One long stride brought him to her, and his hands went to her waist, hauling her against him. “I won't let you throw us away,” he muttered against her lips. Then he was kissing her hungrily, all the pent-up frustration of two weeks driving him.

Banner didn't even bother to hide her exultation. Her arms lifted to slide round his neck and she rose on her toes to fit herself more fully against him; recklessness held her as firmly as he did, recklessness and a desire she wasn't about to fight—or let him fight. She wanted no reminders about her Tara. She didn't want to wait for some vaguely promised tomorrow when everything would be all right. She wanted him, and saw no reason to pretend about that.

He tore his mouth from hers. “Banner—”

“I love you,” she whispered, pulling his head back down, kissing him fiercely.

A groan rumbled from deep in his chest as Rory's mouth slanted across hers, deepening the kiss until it was a literal act of possession.
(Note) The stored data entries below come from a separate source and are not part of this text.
(* ===== verification/BuzzHistory.v ===== *)
(** * What the projector stores and what it publishes

    [projectRecord_cases] lists what projecting one record can do, and
    [published_events_are_saved] shows that an event reaches the relay only
    after it is on disk. *)
From S2P Require Import Prelude GoText GoStrconv GoTime GoJson GoJsonRead GoUtf8 GoJsonText Sha256.
From S2P Require Import SspGuard SspBody SspRegistry SspEnvelope SspStrip SspTheorems SspSign GoJsonWire Registry.
From S2P Require Import BuzzNostr BuzzProjector.
Open Scope string_scope.
Open Scope Z_scope.
Open Scope snag_scope.

(** ** The disk, from the trace *)
Definition after_event (disk : State) (e : Event) : State := match e with Saved s => s | Published _ => disk end.
Definition last_saved (disk : State) (t : list Event) : State := foldl after_event disk t.

Lemma last_saved_snoc disk t e : last_saved disk (t ++ [e])%list = after_event (last_saved disk t) e.
Proof. unfold last_saved. by rewrite foldl_app. Qed.

(** A stored event that may be published. *)
Definition stored (s : State) (wire : bytes) : Prop :=
  exists seq d, st_Records s !! seq = Some d /\ dv_Wire d = wire /\ wire <> "" /\ dv_Status d <> StatusPoison.

Inductive trace_ok (disk : State) : list Event -> Prop :=
| trace_nil : trace_ok disk []
| trace_save t s : trace_ok disk t -> trace_ok disk (t ++ [Saved s])%list
| trace_publish t wire : trace_ok disk t -> stored (last_saved disk t) wire -> trace_ok disk (t ++ [Published wire])%list.

Record world_ok (disk : State) (w : World) : Prop := {
  wo_disk : w_disk w = last_saved disk (w_trace w);
  wo_trace : trace_ok disk (w_trace w)
}.

(** The memory holds the records of the disk. *)
Definition synced (w : World) : Prop := st_Records (w_state w) = st_Records (w_disk w).

Lemma on_state_ok disk f w : world_ok disk w -> world_ok disk (on_state f w).
Proof. intros [A B]. by split. Qed.

Lemma Save_world disk a w : world_ok disk w -> world_ok disk (Save a w).1.
Proof.
  intros [A B]. unfold Save. cbn [fst]. destruct (match sa_error a with None => _ | Some _ => _ end); split; cbn; try done.
  - by rewrite last_saved_snoc.
  - by constructor.
Qed.

Lemma Save_done a w w' : Save a w = (w', None) -> w_state w' = w_state w /\ st_Records (w_disk w') = st_Records (w_state w) /\
  st_Checkpoint (w_disk w') = st_Checkpoint (w_state w) /\ st_CaseRoots (w_disk w') = st_CaseRoots (w_state w).
Proof. unfold Save. destruct (sa_error a); [done|]. by intros [= <-]. Qed.

Lemma relayPublish_world disk answer wire w : stored (w_disk w) wire -> world_ok disk w -> world_ok disk (relayPublish answer wire w).1.
Proof. intros Hs [A B]. split; cbn; [by rewrite last_saved_snoc|]. constructor; [done|]. by rewrite <- A. Qed.

Lemma put_record_here seq d s : st_Records (put_record seq d s) !! seq = Some d.
Proof. cbn. by rewrite lookup_insert_eq. Qed.

Lemma wire_not_empty e : marshalNostrEvent e <> "".
Proof. done. Qed.

Section Projector.
Context `{Uuid} (p : Projector).

Lemma prepared_wire env channel root content e : prepare p env channel root content = Ok e ->
  exists sig, re_sign env (nostrDigest (unsigned_event p channel root content (re_clock env))) = Ok sig /\
    e = {| pe_ID := event_id p channel root content (re_clock env);
           pe_Wire := marshalNostrEvent (signed_event p channel root content (re_clock env) sig) |} /\
    utf8_valid content = true /\ content <> "" /\ canonicalUUID channel = true.
Proof.
  unfold prepare. destruct (negb (utf8_valid content) || is_empty content) eqn:E1; [done|].
  destruct (canonicalUUID channel); [|done]. cbn [negb].
  destruct (re_sign env _) as [sig|]; [|done]. intros [= <-]. exists sig. apply orb_false_iff in E1 as [E1 E2].
  apply negb_false_iff in E1. split_and!; try done. by destruct content.
Qed.
(** * fpga_config: passive-serial FPGA configuration over GPIO

    A shallow embedding of [src/main.cpp].  The program's globals live in a
    record [state]; every function of the source is a computation in a small
    state-and-fault monad [M].  Accesses through the mapped register page are
    stores and loads on a list of 32-bit words, and every store, console
    message, allocation and unmapping is appended to a chronological
    [trace].  The asynchronous termination signal is delivered by the
    environment at a fixed tick of a step counter, where it runs
    [_sigint_handler]. *)

From Stdlib Require Import ZArith List Lia Bool Strings.Byte.
From stdpp Require Import base list.
Import ListNotations.

Local Open Scope Z_scope.

(** ** Constants of main.cpp *)

Definition NUM_CONSECUTIVE_GPIO_WRITES : nat := 5.
Definition FPGA2_NCE_GPIO_PIN   : Z := 2.
Definition DCLK_GPIO_PIN        : Z := 3.
Definition DATA0_GPIO_PIN       : Z := 16.
Definition NCONFIG_GPIO_PIN     : Z := 17.
Definition BOARD_REV_GPIO_PIN_1 : Z := 20.
Definition BOARD_REV_GPIO_PIN_2 : Z := 21.
Definition PAGE_SIZE            : Z := 4096.
Definition GPIO_SET_OFFSET      : Z := 0x1C.
Definition GPIO_CLR_OFFSET      : Z := 0x28.
Definition GPIO_RD_OFFSET       : Z := 0x34.
Definition GPIO_PULL_BASE_OFFSET : Z := 0xE4.

(** [sizeof(uint32_t)] *)
Definition SIZEOF_U32 : Z := 4.

(** Number of 32-bit registers in the mapped page. *)
Definition PAGE_WORDS : Z := PAGE_SIZE / SIZEOF_U32.

(** The build-time switch [MELBINST_PI_HAT]: 0 has two FPGAs, 1 has one. *)
Inductive pi_hat := HAT0 | HAT1.

(** ** 32-bit arithmetic *)

Definition u32 (x : Z) : Z := x mod 2 ^ 32.

(** [a << s] truncated to 32 bits *)
Definition shl32 (a s : Z) : Z := u32 (Z.shiftl a s).

(** [~a] on 32 bits *)
Definition not32 (a : Z) : Z := u32 (Z.lnot a).

(** ** Observable events *)

Inductive board_rev := RevA | RevB | RevC | RevD.
(** * jqxx: the fake-news detection pipeline of [jqxx.py]

    A shallow embedding of the decision pipeline of [src/jqxx/jqxx.py]
    (text normalisation, heuristic features, the absurd-content gate, the
    feature-vector assembly, the confidence computation and the button
    handler that sequences them), followed by the properties of the
    specification that concern them.

    Conventions of the model:
    - a Python [str] is a list of Unicode code points ([N]); literals of the
      source are written as UTF-8 string literals and decoded by [py];
    - a Python / numpy float is an exact rational ([Q]); [1.7] and [0.97] are
      the decimal fractions the source writes, no operation rounds, and an
      equation between computed values is one up to rounding in the
      program; the one value that is not a number, the result of a division
      by zero, is [NotFinite];
    - an exception is a value of [exn], carried by the [result] type and by
      the monad [M], which also logs the pipeline stages that were entered;
    - the collaborators that live outside the file ([jieba.cut], the fitted
      vectorizer and classifier, numpy's cast to [float32]) are parameters. *)

From Stdlib Require Import List ZArith NArith QArith Qminmax String Ascii Bool Lia Lqa.
Import ListNotations.

Local Open Scope bool_scope.

(* ================================================================== *)
(** ** Python strings *)

Module PyStr.

Definition codepoint := N.
Definition pystr := list codepoint.

(** Decoding of a UTF-8 literal into code points (well-formed input only;
    a truncated sequence ends the decoding). *)
Definition cont (b : N) : N := N.land b 0x3F.

Fixpoint utf8_decode (bs : list N) : pystr :=
  match bs with
  | [] => []
  | b0 :: r0 =>
      if (b0 <? 0x80)%N then b0 :: utf8_decode r0
      else if (b0 <? 0xE0)%N then
        match r0 with
        | b1 :: r1 =>
            N.lor (N.shiftl (N.land b0 0x1F) 6) (cont b1) :: utf8_decode r1
        | _ => []
        end
      else if (b0 <? 0xF0)%N then
        match r0 with
        | b1 :: b2 :: r2 =>
            N.lor (N.shiftl (N.land b0 0x0F) 12)
                  (N.lor (N.shiftl (cont b1) 6) (cont b2)) :: utf8_decode r2
        | _ => []
        end
      else
        match r0 with
        | b1 :: b2 :: b3 :: r3 =>
            N.lor (N.shiftl (N.land b0 0x07) 18)
                  (N.lor (N.shiftl (cont b1) 12)
                         (N.lor (N.shiftl (cont b2) 6) (cont b3)))
              :: utf8_decode r3
        | _ => []
        end
  end.

Definition py (s : string) : pystr :=
  utf8_decode (map N_of_ascii (list_ascii_of_string s)).

(** [len(text)] *)
Definition len (text : pystr) : Z := Z.of_nat (List.length text).

(** [text.startswith(sub)] *)
Fixpoint starts_with (sub text : pystr) : bool :=
  match sub, text with
  | [], _ => true
  | _ :: _, [] => false
  | a :: sub', b :: text' => (a =? b)%N && starts_with sub' text'
  end.

(** [sub in text] *)
Fixpoint contains (sub text : pystr) : bool :=
  starts_with sub text
  || match text with
     | [] => false
     | _ :: text' => contains sub text'
     end.

(** [text.count(sub)] for a non-empty [sub]: occurrences are counted from
    left to right without overlap; [skip] is the number of characters still
    covered by the last occurrence. *)
Fixpoint count_from (sub text : pystr) (skip : nat) : nat :=
  match text with
  | [] => 0
  | _ :: text' =>
      match skip with
      | S k => count_from sub text' k
      | O =>
          if starts_with sub text
          then S (count_from sub text' (List.length sub - 1))
          else count_from sub text' 0
      end
  end.

Definition count (sub text : pystr) : Z := Z.of_nat (count_from sub text 0).

(** [str.isspace] of one character, which is also what [\s] matches in a
    [str] pattern and what [str.strip()] removes. *)
Definition is_space (c : codepoint) : bool :=
  ((0x09 <=? c) && (c <=? 0x0D)
   || (0x1C <=? c) && (c <=? 0x20)
   || (c =? 0x85) || (c =? 0xA0) || (c =? 0x1680)
   || (0x2000 <=? c) && (c <=? 0x200A)
   || (c =? 0x2028) || (c =? 0x2029) || (c =? 0x202F)
   || (c =? 0x205F) || (c =? 0x3000))%N.

Definition SPACE : codepoint := 0x20%N.

Fixpoint lstrip (text : pystr) : pystr :=
  match text with
  | [] => []
  | c :: text' => if is_space c then lstrip text' else text
  end.

Fixpoint rstrip (text : pystr) : pystr :=
  match text with
  | [] => []
  | c :: text' =>
      match rstrip text' with
      | [] => if is_space c then [] else [c]
      | r => c :: r
      end
  end.

(** [text.strip()] *)
Definition strip (text : pystr) : pystr := rstrip (lstrip text).

(** [sep.join(parts)] *)
Fixpoint join (sep : pystr) (parts : list pystr) : pystr :=
  match parts with
  | [] => []
  | [p] => p
  | p :: rest => p ++ sep ++ join sep rest
  end.

End PyStr.
Export PyStr.

(* ================================================================== *)
(** ** Python values, exceptions and the pipeline monad *)

(** Python's [min(a, b)]: the first argument unless the second is smaller. *)
Definition py_min (a b : Q) : Q := if Qle_bool a b then a else b.

Inductive pyvalue :=
| PyInt (n : Z)
| PyFloat (x : Q).

(** [float(v)] *)
Definition float (v : pyvalue) : Q :=
  match v with
  | PyInt n => inject_Z n
  | PyFloat x => x
  end.

Inductive exn :=
| VectorizerError     (* raised inside [models["tfidf"].transform] *)
| ClassifierError     (* raised inside [predict] or [predict_proba] *)
| KeyError
| ValueError          (* a tuple unpacking of the wrong length *)
| StreamlitAPIException. (* [st.progress] given a value outside [0.0, 1.0] *)

Inductive result (A : Type) :=
| Ok (a : A)
| Raise (e : exn).
Arguments Ok {A} a.
Arguments Raise {A} e.

(** A numpy [float64] that comes out of a division: a number, or one of
    [nan], [inf] and [-inf]. *)
Inductive npfloat :=
| Finite (x : Q)
| NotFinite.

(** numpy's division of floats: a zero divisor gives [nan] or an infinity
    (with a warning), it does not raise. *)
Definition np_div (x y : Q) : npfloat :=
  if Qeq_bool y 0 then NotFinite else Finite (x / y).

(** [st.progress(value, ...)] with a float: Streamlit raises unless
    [0.0 <= value <= 1.0], which [nan] and the infinities fail; the answer
    is the value that the bar shows. *)
Definition st_progress (value : npfloat) : result Q :=
  match value with
  | Finite x =>
      if Qle_bool 0 x && Qle_bool x 1 then Ok x
      else Raise StreamlitAPIException
  | NotFinite => Raise StreamlitAPIException
  end.

(** The stages of the pipeline that a run can enter after the gate. *)
Inductive stage :=
| Normalizer          (* [preprocess_text] *)
| Vectorizer          (* [models["tfidf"].transform] *)
| Classifier          (* [predict] / [predict_proba] *)
| Calibrator.         (* [calculate_confidence] *)

Module Pipeline.

(** A computation that may raise and that logs the stages it enters, the
    most recent last. *)
Definition M (A : Type) : Type := list stage -> result A * list stage.

Definition ret {A} (a : A) : M A := fun log => (Ok a, log).

Definition bind {A B} (m : M A) (k : A -> M B) : M B :=
  fun log =>
    match m log with
    | (Ok a, log') => k a log'
    | (Raise e, log') => (Raise e, log')
    end.

Definition enter (s : stage) : M unit := fun log => (Ok tt, log ++ [s]).

Definition lift {A} (r : result A) : M A := fun log => (r, log).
Smoldering desire flared to new life, fed by her fiery response, until there was no possibility of restraint.

He lifted her into his arms, carrying her into the bedroom, where a shaft of light from the studio illuminated the bed and left all else in shadow. Setting her gently on her feet beside the bed, he framed her face in his hands for a long moment, gazing down at her. Raggedly, he accused, “Dammit, you planned this.”

“A gentleman wouldn't notice that,” she murmured huskily, her own hands lifting to cope with the buttons of his shirt.

Rory's laugh was half groan, but his fingers were no less eager than hers when they trailed down the V neckline of her summer blouse. “You're no lady, milady,” he teased, his lips
feathering along her jawline and down to her throat.